Iowa, like many surrounding states, is in the grip of a worker shortage. Workforce Labor Analyst Ann Wagner says while some people are still looking for work, it’s not as simple as matching any applicant to any job. “Every employer is looking for certain skills,” Wagner says, “and sometimes the certain skills they’re looking for are difficult to find, and there are just a wide range of shortages.” She names the construction trades, and healthcare, where they need registered nurses and pharmacists.

Right now manufacturing’s on the rebound and there are shortages in the machine trade where they need mechanical engineers. There’s a shortage of accountants and financial analysts and market-research analysts. Even in information technology, the computer programming field which for several years offered few jobs has the help-wanted sign out again.

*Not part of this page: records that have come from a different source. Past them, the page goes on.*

(** X6.  A request answered with an error leaves invoices, vendor bills and
    products as they were; it leaves the orders as they were unless it is a
    [PUT] that carries lines, and the sequences unless it is a creation,
    which draws its number before it can fail. *)
Theorem error_response_writes_little
  (rt : Runtime) (env : Env) (r : Request) (st : Store) (e : string) :
  payload (fst (handle rt env r st)) = ErrorJson e ->
  let st' := snd (handle rt env r st) in
  invoices st' = invoices st
  /\ vendorBills st' = vendorBills st
  /\ products st' = products st
  /\ (replacesLines r = false \/ drawsNumber r = true ->
      salesOrders st' = salesOrders st /\ purchaseOrders st' = purchaseOrders st)
  /\ (drawsNumber r = false -> sequences st' = sequences st).
Proof.
  intros H. cbv zeta.
  remember (handle rt env r st) as res eqn:Hres.
  destruct r; cbn [handle replacesLines drawsNumber] in *;
    [ unfold SalesOrderById.PATCH in Hres | unfold SalesOrderById.PUT in Hres
    | unfold SalesOrderById.DELETE in Hres | unfold PurchaseOrders.POST in Hres
    | unfold PurchaseOrderById.PUT in Hres | unfold PurchaseOrderById.DELETE in Hres
    | unfold VendorConfirm.POST in Hres | unfold Products.POST in Hres
    | unfold ProductById.PUT in Hres | subst res; discriminate H ].
  8: { destruct (negb (authorizedAdmin rt user)); [subst res; little_written H|].
       destruct (lessThan rt _ _); [subst res; little_written H|].
       destruct (getNextSequence "product" (sequences st)) as [code qs].
       destruct (ProductBody.purchasePrice body), (ProductBody.salePrice body);
         cbn [Prisma.decimalData] in Hres;
         try destruct (createFails env || _)%bool;
         subst res; little_written H. }
  all: repeat match type of Hres with
              | context [match ?x with _ => _ end] => destruct x eqn:?
              end;
    subst res; little_written H.
Qed.

Lemma error_response_witness :
  products (snd (handle exampleRuntime
                   {| now := 1000; newId := "po1"; createFails := true |}
                   (PurchasePOST admin (orderBody [numericLine 2 100 18])) emptyStore))
  = products emptyStore.
Proof.
  destruct (error_response_writes_little exampleRuntime
              {| now := 1000; newId := "po1"; createFails := true |}
              (PurchasePOST admin (orderBody [numericLine 2 100 18])) emptyStore
              "Failed to create purchase order" eq_refl)
    as (_ & _ & H & _).
  exact H.
Defined.

(** What the product handlers write besides the products: nothing, or one
    step of the sequence of the product codes. *)
Lemma product_handlers_write (rt : Runtime) (env : Env) (user : option User.t)
  (id : string) (body : ProductBody.t) (st : Store) :
  (salesOrders (snd (Products.POST rt env user body st)) = salesOrders st
   /\ purchaseOrders (snd (Products.POST rt env user body st)) = purchaseOrders st
   /\ (sequences (snd (Products.POST rt env user body st)) = sequences st
       \/ sequences (snd (Products.POST rt env user body st))
          = snd (getNextSequence "product" (sequences st))))
  /\ salesOrders (snd (ProductById.PUT rt user id body st)) = salesOrders st
  /\ purchaseOrders (snd (ProductById.PUT rt user id body st)) = purchaseOrders st
  /\ sequences (snd (ProductById.PUT rt user id body st)) = sequences st.
Proof.
  split.
  - remember (Products.POST rt env user body st) as res eqn:Hres.
    unfold Products.POST in Hres.
    destruct (negb (authorizedAdmin rt user)); [subst res; simpl; auto|].
    destruct (lessThan rt _ _); [subst res; simpl; auto|].
    destruct (getNextSequence "product" (sequences st)) as [code qs].
    destruct (ProductBody.purchasePrice body), (ProductBody.salePrice body);
      cbn [Prisma.decimalData] in Hres;
      try destruct (createFails env || _)%bool;
      subst res; simpl; auto.
  - remember (ProductById.PUT rt user id body st) as res eqn:Hres.
    unfold ProductById.PUT in Hres.
    repeat match type of Hres with
           | context [match ?x with _ => _ end] => destruct x eqn:?
           end;
      subst res; simpl; auto.
Qed.

(** ** Deletion and confirmation *)

(** An update rewrites the first row with the identifier, in place. *)
Lemma updateOrder_split (id : string) (data : Order.t -> Order.t)
  (os os' : list Order.t) (o' : Order.t) :
  Prisma.updateOrder id data os = Some (o', os') ->
  exists before o after,
    os = (before ++ o :: after)%list
    /\ Order.id o = id
    /\ (forall x, In x before -> Order.id x <> id)
    /\ o' = data o
    /\ os' = (before ++ data o :: after)%list.
Proof.
  revert os' o'. induction os as [|x rest IH]; simpl; intros os' o' H; [discriminate|].
  destruct (String.eqb (Order.id x) id) eqn:E.
  - injection H as <- <-. exists [], x, rest. apply String.eqb_eq in E.
    repeat split; auto; intros y [].
  - destruct (Prisma.updateOrder id data rest) as [[o1 r1]|] eqn:E1; [|discriminate].
    injection H as <- <-.
    destruct (IH _ _ eq_refl) as (before & o & after & -> & Hid & Hb & -> & ->).
    exists (x :: before), o, after. simpl.
    split; [reflexivity|]. split; [exact Hid|]. split; [|split; reflexivity].
    intros y [<-|Hy]; [apply String.eqb_neq; exact E|auto].
Qed.

Lemma findOrder_updated (id : string) (data : Order.t -> Order.t)
  (os os' : list Order.t) (o' : Order.t) :
  (forall x, Order.id (data x) = Order.id x) ->
  Prisma.updateOrder id data os = Some (o', os') ->
  Prisma.findOrder id os' = Some o'.
Proof.
  intros Hd. unfold Prisma.findOrder.
  revert os' o'. induction os as [|x rest IH]; simpl; intros os' o' H; [discriminate|].
  destruct (String.eqb (Order.id x) id) eqn:E.
  - injection H as <- <-. simpl. rewrite Hd, E. reflexivity.
  - destruct (Prisma.updateOrder id data rest) as [[o1 r1]|] eqn:E1; [|discriminate].
    injection H as <- <-. simpl. rewrite E. exact (IH _ _ eq_refl).
Qed.

(** X7.  [DELETE] on an order deletes no row.  When it succeeds, the table
    of orders is the old one with the status of the first row of this
    identifier set to CANCELLED, its lines and totals kept, and every other
    table is as it was; this holds for purchase orders and for sales
    orders. *)
Theorem DELETE_cancels_in_place
  (rt : Runtime) (user : option User.t) (id : string) (st : Store) :
  (payload (fst (PurchaseOrderById.DELETE rt user id st)) = SuccessJson ->
   exists before o after,
     purchaseOrders st = (before ++ o :: after)%list
     /\ Order.id o = id
     /\ (forall x, In x before -> Order.id x <> id)
     /\ snd (PurchaseOrderById.DELETE rt user id st)
        = withPurchaseOrders st
            (before ++ setStatus (fun _ => "CANCELLED") o :: after)%list)
  /\ (payload (fst (SalesOrderById.DELETE rt user id st)) = SuccessJson ->
      exists before o after,
        salesOrders st = (before ++ o :: after)%list
        /\ Order.id o = id
        /\ (forall x, In x before -> Order.id x <> id)
        /\ snd (SalesOrderById.DELETE rt user id st)
           = withSalesOrders st
               (before ++ setStatus (fun _ => "CANCELLED") o :: after)%list).
Proof.
  split; intros H.
  - unfold PurchaseOrderById.DELETE in *. case_request H.
    match goal with
    | Hu : Prisma.updateOrder _ _ _ = Some _ |- _ =>
        destruct (updateOrder_split _ _ _ _ _ Hu)
          as (before & o & after & E1 & E2 & E3 & _ & ->)
    end.
    exists before, o, after. simpl. auto.
  - unfold SalesOrderById.DELETE in *. case_request H.
    match goal with
    | Hu : Prisma.updateOrder _ _ _ = Some _ |- _ =>
        destruct (updateOrder_split _ _ _ _ _ Hu)
          as (before & o & after & E1 & E2 & E3 & _ & ->)
    end.
    exists before, o, after. simpl. auto.
Qed.

Lemma DELETE_cancels_witness :
  exists before o after,
    salesOrders (withSalesOrders emptyStore [openSalesOrder]) = (before ++ o :: after)%list
    /\ snd (SalesOrderById.DELETE exampleRuntime admin "so1"
              (withSalesOrders emptyStore [openSalesOrder]))
       = withSalesOrders (withSalesOrders emptyStore [openSalesOrder])
           (before ++ setStatus (fun _ => "CANCELLED") o :: after)%list.
Proof.
  destruct (proj2 (DELETE_cancels_in_place exampleRuntime admin "so1"
                     (withSalesOrders emptyStore [openSalesOrder])) eq_refl)
    as (before & o & after & H1 & _ & _ & H2).
  exists before, o, after. split; [exact H1|exact H2].
Defined.

(** X8.  [POST /api/vendor/orders/:id/confirm] answers 200 only to a user
    of role VENDOR whose contact is the vendor of the order and only when
    the order is SENT; with any other answer the store is as it was. *)
Theorem vendor_confirm_access
  (env : Env) (user : option User.t) (id : string) (st : Store) :
  (code (fst (VendorConfirm.POST env user id st)) = 200%nat ->
   exists u o,
     user = Some u
     /\ User.role u = "VENDOR"
     /\ User.contactId u = Some (Order.partyId o)
     /\ Prisma.findOrder id (purchaseOrders st) = Some o
     /\ Order.status o = "SENT")
  /\ (code (fst (VendorConfirm.POST env user id st)) <> 200%nat ->
      snd (VendorConfirm.POST env user id st) = st).
Proof.
  unfold VendorConfirm.POST.
  destruct user as [u|]; [|split; [discriminate|reflexivity]].
  destruct (String.eqb (User.role u) "VENDOR") eqn:Er; simpl;
    [|split; [discriminate|reflexivity]].
  destruct (User.contactId u) as [c|] eqn:Ec; [|split; [discriminate|reflexivity]].
  destruct (String.eqb c ""); [split; [discriminate|reflexivity]|].
  destruct (Prisma.findOrder id (purchaseOrders st)) as [o|] eqn:Ef;
    [|split; [discriminate|reflexivity]].
  destruct (String.eqb (Order.partyId o) c) eqn:Ep; simpl;
    [|split; [discriminate|reflexivity]].
  destruct (String.eqb (Order.status o) "SENT") eqn:Es; simpl;
    [|split; [discriminate|reflexivity]].
  destruct (Prisma.updateOrder id (setStatus (fun _ => "CONFIRMED")) (purchaseOrders st))
    as [[updated orders]|]; simpl; [|split; [discriminate|reflexivity]].
  split; [intros _|intros H; contradiction H; reflexivity].
  apply String.eqb_eq in Er, Ep, Es. subst c.
  exists u, o. auto.
Qed.

Lemma vendor_confirm_access_witness :
  snd (VendorConfirm.POST (exampleEnv 2000 "") admin "po1"
         (withPurchaseOrders emptyStore [setStatus (fun _ => "SENT") scenarioOrder]))
  = withPurchaseOrders emptyStore [setStatus (fun _ => "SENT") scenarioOrder].
Proof.
  apply (proj2 (vendor_confirm_access (exampleEnv 2000 "") admin "po1"
                  (withPurchaseOrders emptyStore
                     [setStatus (fun _ => "SENT") scenarioOrder]))).
  vm_compute. discriminate.
Defined.

(** X9.  An order confirmed by its vendor cannot be confirmed again: the
    same request on the resulting store is answered 400 and writes
    nothing, so no second bill can come from this route. *)
Theorem vendor_confirm_twice
  (env env' : Env) (user : option User.t) (id : string) (st : Store) :
  code (fst (VendorConfirm.POST env user id st)) = 200%nat ->
  VendorConfirm.POST env' user id (snd (VendorConfirm.POST env user id st))
  = (json (ErrorJson "Only sent orders can be confirmed") 400,
     snd (VendorConfirm.POST env user id st)).
Proof.
  intros H.
  assert (exists u c o orders,
             user = Some u
             /\ String.eqb (User.role u) "VENDOR" = true
             /\ User.contactId u = Some c
             /\ String.eqb c "" = false
             /\ String.eqb (Order.partyId o) c = true
             /\ Prisma.updateOrder id (setStatus (fun _ => "CONFIRMED")) (purchaseOrders st)
                = Some (setStatus (fun _ => "CONFIRMED") o, orders)
             /\ purchaseOrders (snd (VendorConfirm.POST env user id st)) = orders)
    as (u & c & o & orders & -> & Er & Ec & Ee & Ep & Hu & Hs).
  { unfold VendorConfirm.POST in *. case_request H.
    match goal with
    | Hu : Prisma.updateOrder _ _ _ = Some _ |- _ =>
        destruct (updateOrder_result _ _ _ _ _ Hu) as [x [Hx ->]]
    end.
    match goal with
    | Ho : Prisma.findOrder _ _ = Some ?o |- _ =>
        rewrite Hx in Ho; injection Ho as <-
    end.
    repeat match goal with
           | Hb : negb _ = false |- _ => apply negb_false_iff in Hb
           end.
    eexists _, _, x, _. repeat split; eauto. }
  pose proof (fun Hd => findOrder_updated _ _ _ _ _ Hd Hu) as Hf.
  specialize (Hf (fun x => eq_refl)).
  rewrite <- Hs in Hf.
  unfold VendorConfirm.POST at 1.
  rewrite Er, Ec, Ee, Hf. simpl. rewrite Ep. reflexivity.
Qed.

Lemma vendor_confirm_twice_witness :
  code (fst (VendorConfirm.POST (exampleEnv 3000 "") vendor1 "po1"
               (snd (VendorConfirm.POST (exampleEnv 2000 "") vendor1 "po1"
                       (withPurchaseOrders emptyStore
                          [setStatus (fun _ => "SENT") scenarioOrder])))))
  = 400%nat.
Proof.
  rewrite (vendor_confirm_twice (exampleEnv 2000 "") (exampleEnv 3000 "") vendor1 "po1"
             (withPurchaseOrders emptyStore [setStatus (fun _ => "SENT") scenarioOrder])
             eq_refl).
  reflexivity.
Defined.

Most jobs today require a certain level of skill and education, she says. After 1980, she says the opportunities diminished a lot for unskilled labor in fields like manufacturing where once they could find jobs. Manufacturing today requires skills, and the field hires a lot of people with college degrees. Wagner says the oldest members of the so-called “Baby Boom” generation turn sixty this year, and will soon retire.

Over the next several years we’ll see a surge in retirements by that generational group, and the following “Generation X” is much smaller in size. Not just the Baby Boomers, but all their expertise, will need to be replaced in the workforce. Wagner says the nation’s big railroads are already recruiting on college campuses to replace the Baby Boomers that make up a large portion of their workforce.